Problem requirements
Your answer should hold exactly the lines from the line containing "- intros (t" through the end of the entries that follow.

Collected data entries
(** A transaction builder accepts exactly the operations that fit: pushing a list
    of operations succeeds if and only if there are at most 99 of them, every row
    encodes under the row ceiling, and the sequence condition is used on the sequence
    key alone; the transaction then holds the operations in the order pushed. *)
Theorem txn_build_exact {RC : Codec CatalogRow} ops txn :
  rfold txn_push txn_new ops = Ok txn ↔
  txn = {| txn_ops := ops |} ∧ length ops ≤ TXN_MAX_OPS ∧ Forall pushable ops.
Proof.
  revert txn; induction ops as [|op ops IH] using rev_ind; intros txn.
  { simpl. unfold txn_new. split; [intros; inv_res; split_and!; [done|lia|done]|naive_solver]. }
  rewrite rfold_app, rbind_Ok. setoid_rewrite IH. cbn [rfold]. setoid_rewrite rbind_Ok.
  setoid_rewrite txn_push_Ok. rewrite length_app, Forall_app, Forall_singleton. simpl.
  split.
  - intros (t & (-> & _ & Hf) & t' & (-> & Hlen & Hp) & [= <-]). simpl in *.
    split_and!; [done|lia|done|done].
  - intros (-> & Hlen & Hf & Hp). eexists. split; [split_and!; [done|lia|done]|].
    simpl. eexists. split; [split_and!; [done|lia|done]|done].
Qed.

Solution to this task
  - intros (t & (-> & _ & Hf) & t' & (-> & Hlen & Hp) & [= <-]). simpl in *.
    split_and!; [done|lia|done|done].
  - intros (-> & Hlen & Hf & Hp). eexists. split; [split_and!; [done|lia|done]|].
    simpl. eexists. split; [split_and!; [done|lia|done]|done].
Qed.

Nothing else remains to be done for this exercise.